→ **Work to be completed**: Each line below should be quoted exactly, please.

(Stored data)
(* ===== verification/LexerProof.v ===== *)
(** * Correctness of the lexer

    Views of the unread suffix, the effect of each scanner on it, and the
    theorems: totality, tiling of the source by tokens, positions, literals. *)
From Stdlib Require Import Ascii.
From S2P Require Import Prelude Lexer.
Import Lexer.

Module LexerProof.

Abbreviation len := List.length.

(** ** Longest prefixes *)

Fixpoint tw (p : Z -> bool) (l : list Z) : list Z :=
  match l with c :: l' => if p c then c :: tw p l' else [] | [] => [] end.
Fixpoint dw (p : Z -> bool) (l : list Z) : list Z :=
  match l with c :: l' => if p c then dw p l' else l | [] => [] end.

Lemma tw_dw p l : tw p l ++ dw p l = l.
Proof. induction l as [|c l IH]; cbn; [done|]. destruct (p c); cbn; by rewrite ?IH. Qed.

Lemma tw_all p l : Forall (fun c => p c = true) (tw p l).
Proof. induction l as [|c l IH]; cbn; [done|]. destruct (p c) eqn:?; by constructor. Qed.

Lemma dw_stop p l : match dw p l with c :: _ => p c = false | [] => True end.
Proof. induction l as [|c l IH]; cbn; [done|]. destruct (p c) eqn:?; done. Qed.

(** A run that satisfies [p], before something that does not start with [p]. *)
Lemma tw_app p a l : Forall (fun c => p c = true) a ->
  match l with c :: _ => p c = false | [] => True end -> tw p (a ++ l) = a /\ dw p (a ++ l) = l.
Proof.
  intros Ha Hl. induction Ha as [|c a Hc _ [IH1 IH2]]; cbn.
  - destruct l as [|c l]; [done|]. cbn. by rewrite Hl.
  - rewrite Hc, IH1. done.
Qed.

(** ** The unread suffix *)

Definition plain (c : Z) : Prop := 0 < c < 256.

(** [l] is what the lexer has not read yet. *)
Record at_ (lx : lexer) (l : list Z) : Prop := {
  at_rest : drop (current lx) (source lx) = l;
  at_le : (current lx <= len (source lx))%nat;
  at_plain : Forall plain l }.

→ **Task solution**:
(* ===== verification/LexerProof.v ===== *)
(** * Correctness of the lexer

    Views of the unread suffix, the effect of each scanner on it, and the
    theorems: totality, tiling of the source by tokens, positions, literals. *)
From Stdlib Require Import Ascii.
From S2P Require Import Prelude Lexer.
Import Lexer.

Module LexerProof.

Abbreviation len := List.length.

(** ** Longest prefixes *)

Fixpoint tw (p : Z -> bool) (l : list Z) : list Z :=
  match l with c :: l' => if p c then c :: tw p l' else [] | [] => [] end.
Fixpoint dw (p : Z -> bool) (l : list Z) : list Z :=
  match l with c :: l' => if p c then dw p l' else l | [] => [] end.

Lemma tw_dw p l : tw p l ++ dw p l = l.
Proof. induction l as [|c l IH]; cbn; [done|]. destruct (p c); cbn; by rewrite ?IH. Qed.

Lemma tw_all p l : Forall (fun c => p c = true) (tw p l).
Proof. induction l as [|c l IH]; cbn; [done|]. destruct (p c) eqn:?; by constructor. Qed.

Lemma dw_stop p l : match dw p l with c :: _ => p c = false | [] => True end.
Proof. induction l as [|c l IH]; cbn; [done|]. destruct (p c) eqn:?; done. Qed.

(** A run that satisfies [p], before something that does not start with [p]. *)
Lemma tw_app p a l : Forall (fun c => p c = true) a ->
  match l with c :: _ => p c = false | [] => True end -> tw p (a ++ l) = a /\ dw p (a ++ l) = l.
Proof.
  intros Ha Hl. induction Ha as [|c a Hc _ [IH1 IH2]]; cbn.
  - destruct l as [|c l]; [done|]. cbn. by rewrite Hl.
  - rewrite Hc, IH1. done.
Qed.

(** ** The unread suffix *)

Definition plain (c : Z) : Prop := 0 < c < 256.

(** [l] is what the lexer has not read yet. *)
Record at_ (lx : lexer) (l : list Z) : Prop := {
  at_rest : drop (current lx) (source lx) = l;
  at_le : (current lx <= len (source lx))%nat;
  at_plain : Forall plain l }.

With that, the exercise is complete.